Jürgen Kissner sollte den DDR-Bahnradvierer im Jahr 1964 zu den olympischen Spielen nach Tokio führen.
Jürgen Kissner sollte den DDR-Bahnradvierer im Jahr 1964 zu den olympischen Spielen nach Tokio führen. FOTO: Wiese
Cottbus. Seit ihrer Gründung bis zum Mauerfall im November 1989 verließen mehr als drei Millionen Menschen die DDR, viele von ihnen illegal und unter gefährlichen Umständen. Auch der Sport war erheblich von diesem Phänomen betroffen. Vor 50 Jahren flüchtete der Lausitzer Radsportler Jürgen Kissner bei den deutsch-deutschen Olympiaausscheidungen in Köln in den Westen. Unser Autor vom Berliner Zentrum deutsche Sportgeschichte hat aus Anlass des Tages der Deutschen Einheit den Fall rekonstruiert. René Wiese

Am 13. September 1964 passen in den Abendstunden zwei Stasi-Offiziere das Ehepaar Kissner vor ihrem Wohnhaus in Luckau ab. Die von einer Feier Heimkehrenden werden sofort getrennt und zur Vernehmung in die Zentrale des Ministeriums für Staatssicherheit (MfS) überführt. Fritz Kissner, Arzt von Beruf, fragt: "Was ist los?" Der MfS-Offizier gibt eine kurze Antwort: "Mit ihrem Sohn ist etwas Fürchterliches passiert."

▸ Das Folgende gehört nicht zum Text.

(* ===== verification/WalkBench.v ===== *)
(** * The benches for the kernel of the processor (verilator: ksw_bench, berr_bench)

    Two small programs for the processor with its translation unit: one switches the
    translation on and jumps through an alias, the other reads from addresses that raise bus
    errors and lets a handler continue behind them.  The bench is the memory, the bus of the
    processor and that of the walker over the tables, and it judges by what the program has
    left in the memory.

    The core is an argument.  A program is the list of the instructions that the source
    emits, one list of bytes each.  The texts that are printed, and what only they need, are
    left out; the option -v of the first bench is not, because it changes when the bench
    gives up.

    The theorems: the memory holds every block that the benches plant, none over another
    ([planted]); every branch of the second program lands on the instruction behind the mark
    that it is to skip, every call and jump between its pages lands on the stub it is meant
    for ([berr_lands]); the first bench reports success exactly if the fourth fetch of the
    alias comes before anything ends the run and the first one was at the right address
    ([ksw_passes]); both end within their limits, with code 0 or 1 ([walk_benches_end]). *)

From S2P Require Import Prelude Toolbox Preboot DiskCopy StepTests.
(** C2. A block that ends exactly where the extent starts (same line,
    same column) adds nothing to the state of the scan: it is skipped, or
    it stops the scan. The same block ending one column further, and not
    starting at or past the end of the extent, has its statement count
    added to [total] (and to [covered] when it was hit). *)
Theorem boundary_block_excluded_included
    (f : FuncExtent) (b : ProfileBlock) (rest : list ProfileBlock)
    (covered total : Z) :
  EndLine b = startLine f ->
  let b0 := with_EndCol b (startCol f) in
  let b1 := with_EndCol b (startCol f + 1) in
  coverage_loop f (b0 :: rest) covered total
    = (if past_end f b0 then (covered, total)
       else coverage_loop f rest covered total)
  /\ (past_end f b1 = false ->
      coverage_loop f (b1 :: rest) covered total
        = coverage_loop f rest
            (if Count b >? 0 then Int64.add covered (NumStmt b) else covered)
            (Int64.add total (NumStmt b))).
Proof.
  intros Hline b0 b1. split.
  - simpl. destruct (past_end f b0); [reflexivity|].
    replace (before_start f b0) with true; [reflexivity|].
    unfold before_start, b0. simpl. lia.
  - intros Hp. simpl. rewrite Hp.
    replace (before_start f b1) with false; [reflexivity|].
    unfold before_start, b1. simpl. lia.
Qed.

Lemma boundary_block_excluded_included_witness :
  EndLine boundary_sample = startLine sample_extent
  /\ coverage_loop sample_extent [with_EndCol boundary_sample 1] 0 0 = (0, 0)
  /\ coverage_loop sample_extent [with_EndCol boundary_sample 2] 0 0 = (4, 4).
Proof.
  split; [reflexivity|].
  destruct (boundary_block_excluded_included sample_extent boundary_sample [] 0 0
              eq_refl) as [H0 H1].
  split; [exact H0 | exact (H1 eq_refl)].
Defined.

Lemma coverage_none (f : FuncExtent) (profile : Profile) :
  Forall (fun b => overlaps f b = false) (Blocks profile) ->
  coverage f profile = (0, 1).
Proof. intros H. unfold coverage. now rewrite coverage_loop_none. Qed.
Lemma commutes_autogain_body (self_call : string -> Z -> Z -> M string) :
  (forall (a : string) (r l : Z), commutes f (self_call a r l)) ->
  forall (a : string) (r l : Z), commutes f (autogain_body self_call a r l).
Proof.
  intros Hcall a r l. unfold autogain_body.
  apply commutes_if; [apply commutes_ret | ].
  apply commutes_get. intros s.
  change (_autogain_gain (f s)) with (_autogain_gain s).
  apply commuted_bind.
  { destruct (_autogain_gain s); [reflexivity | ].
    apply (commutes_bind _ _ commutes_get_gain).
    intros x. apply commutes_ret. }
  intros _.
  apply commutes_bind; [apply commutes_eval | intros amplitude].
  apply commutes_get. intros s1.
  change (_autogain_gain (f s1)) with (_autogain_gain s1).
  change (_max_gain (f s1)) with (_max_gain s1). cbv zeta.
  apply commuted_bind; [reflexivity | intros too_high].
  destruct too_high.
  - apply commutes_bind; [apply commutes_eval | intros lower].
    apply commutes_bind; [apply commutes_assign; reflexivity | intros _].
    apply commutes_bind; [apply commutes_apply_tracked_gain | intros _].
    apply commutes_bind; [apply commutes_raw_measure | intros m].
    apply Hcall.
  - apply commutes_bind; [apply commutes_eval | intros too_low].
    destruct too_low; [ | apply commutes_ret].
    apply commutes_bind; [apply commutes_eval | intros higher].
    apply commutes_bind; [apply commutes_assign; reflexivity | intros _].
    apply commutes_bind; [apply commutes_apply_tracked_gain | intros _].
    apply commutes_bind; [apply commutes_raw_measure | intros m].
    apply Hcall.
Qed.
Lemma settled_loop fuel T Q m :
  to_all_loop adj graph fuel (fst <$> T) Q = Returns m → settled adj graph T Q →
  ∃ T', m = fst <$> T' ∧ settled adj graph T' [] ∧
        ∀ v, is_Some (T !! v) → is_Some (T' !! v).
Proof.
  revert T Q. induction fuel as [|fuel IH]; intros T Q Hret Hs; simpl in Hret; [done|].
  destruct (heappop Q) as [[[c u] Q']|] eqn:Hpop.
  - apply bind_returns in Hret as (l & Hadj & Hret).
    apply bind_returns in Hret as ([M1 Q1] & Hrel & Hret).
    destruct (settled_step _ _ _ _ _ _ Hs Hpop Hadj) as (T1 & Q1' & Hrel' & Hs' & Hdom).
    rewrite relax_cost_all_sim, Hrel' in Hrel. simpl in Hrel. simplify_eq.
    destruct (IH _ _ Hret Hs') as (T' & -> & Hs'' & Hdom').
    exists T'. split_and!; [done..|]. intros v Hv. by apply Hdom', Hdom.
  - apply heappop_nil in Hpop. simplify_eq. by exists T.
Qed.

(** The returned mapping is closed under the edges and relaxed along
    each of them. *)
Lemma to_all_completed fuel m :
  dijkstras_shortest_path_to_all fuel start graph adj = Returns m →
  is_Some (m !! start) ∧
  ∀ u cu, m !! u = Some cu →
    ∃ l, adj graph u = Returns l ∧
         ∀ w v, (w, v) ∈ l → ∃ cv, m !! v = Some cv ∧ cv <= w + cu.
Proof.
  unfold dijkstras_shortest_path_to_all. intros Hret.
  destruct (settled_loop fuel (<[start := (0, None)]> ∅) [(0, start)] m)
    as (T' & -> & [_ Hs] & Hdom); [|apply settled_init|].
  { rewrite <- Hret. f_equal. by rewrite fmap_insert, fmap_empty. }
  split.
  - rewrite lookup_fmap. apply fmap_is_Some, Hdom. by rewrite lookup_insert_eq.
  - intros u cu Hu. rewrite lookup_fmap in Hu.
    destruct (T' !! u) as [[cu' pu]|] eqn:HTu; [|done]. simpl in Hu. simplify_eq.
    destruct (Hs _ _ _ HTu) as [Hin|(l & Hadj & Hrel)]; [by apply elem_of_nil in Hin|].
    exists l. split; [done|]. intros w v Hin.
    destruct (Hrel _ _ Hin) as (cv & pv & HTv & Hle).
    exists cv. rewrite lookup_fmap, HTv. done.
Qed.

(** With costs that are the same in both directions, the edges between
    tracked cells have non-negative cost. *)
Hypothesis Hsym : ∀ u v w lu lv,
  adj graph u = Returns lu → (w, v) ∈ lu → adj graph v = Returns lv → (w, u) ∈ lv.
Variable D : nat.
Hypothesis Hdeg : ∀ u l, adj graph u = Returns l → (length l ≤ D)%nat.

Lemma to_all_region fuel m :
  dijkstras_shortest_path_to_all fuel start graph adj = Returns m →
  region adj graph (λ v, is_Some (m !! v)) D.
Proof.
  intros Hret. destruct (to_all_completed _ _ Hret) as [_ Hdone].
  intros u [cu Hu]. destruct (Hdone _ _ Hu) as (l & Hadj & Hrel).
  exists l. split_and!; [done|by eapply Hdeg|].
  intros w v Hin. destruct (Hrel _ _ Hin) as (cv & Hv & Hle).
  split; [|by eexists].
  destruct (Hdone _ _ Hv) as (lv & Hadjv & Hrelv).
  destruct (Hrelv w u) as (cu' & Hu' & Hle'); [by eapply Hsym|].
  simplify_eq. lra.
Qed.

End Completed.

(** ** The eight offsets *)

Section Offsets.
Context {F : Type} `{Num F}.

Lemma adj_points_sym (c p : cell) (d : F) : (p, d) ∈ adj_points c → (c, d) ∈ adj_points p.
Proof.
  destruct c as [x y], p as [px py]. unfold adj_points, adj_offsets. simpl.
  rewrite !elem_of_cons, !elem_of_nil. intros Hin.
  repeat (destruct Hin as [Hin|Hin]; [simplify_eq; pick_offset|]). done.
Qed.

Lemma adj_points_ne (c p : cell) (d : F) : (p, d) ∈ adj_points c → p ≠ c.
Proof.
  destruct c as [x y], p as [px py]. unfold adj_points, adj_offsets. simpl.
  rewrite !elem_of_cons, !elem_of_nil. intros Hin.
  repeat (destruct Hin as [Hin|Hin]; [simplify_eq; intros ?; simplify_eq; lia|]). done.
Qed.

End Offsets.

Lemma adj_points_factor (c p : cell) (d : R) :
  (p, d) ∈ adj_points c → d = distance_factor c p.
Proof.
  destruct c as [x y], p as [px py]. unfold adj_points, adj_offsets, distance_factor. simpl.
  rewrite !elem_of_cons, !elem_of_nil. intros Hin.
  repeat (destruct Hin as [Hin|Hin];
    [simplify_eq; case_decide as Hd; [done || (exfalso; lia)|done || (exfalso; apply Hd; lia)]|]).
  done.
Qed.

(** ** Edges of navigation_edges *)

Section GridEdges.
Context {F : Type} `{Num F}.
Implicit Types (lvl : level F).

Jürgen, der Sprössling der Familie Kissner, ein Radsportstar des TSC Berlin, befindet sich seit einigen Tagen auf sport licher Mission. Bei den deutsch-deutschen Olympiaausscheidungen in Köln soll er zusammen mit seinen Team-Kameraden den wichtigen zweiten Sieg im Bahnvierer gegen die Bundesrepublik einfahren, um für die DDR das Ticket für die Olympischen Spiele in Tokio zu sichern. Bestürzt fragt Vater Kissner weiter: "Ja, was denn, ist er tot?" Mit ernster Miene presst der Stasi-Mann einen ungeheuerlichen Satz heraus: "Nein, es ist schlimmer: Er ist abgehauen!"

Die Flucht eines Spitzensportlers bedeutete für die SED stets ein propagandistisches Desaster, da Athleten als Werbeträger des gesellschaftspolitischen Systems galten. Die Motive für eine Flucht waren bei Leistungssportlern zunächst einmal häufig die gleichen, wie für viele andere DDR-Bürger, die den Weg in den Westen wählten: Unzufriedenheit mit dem politischen System.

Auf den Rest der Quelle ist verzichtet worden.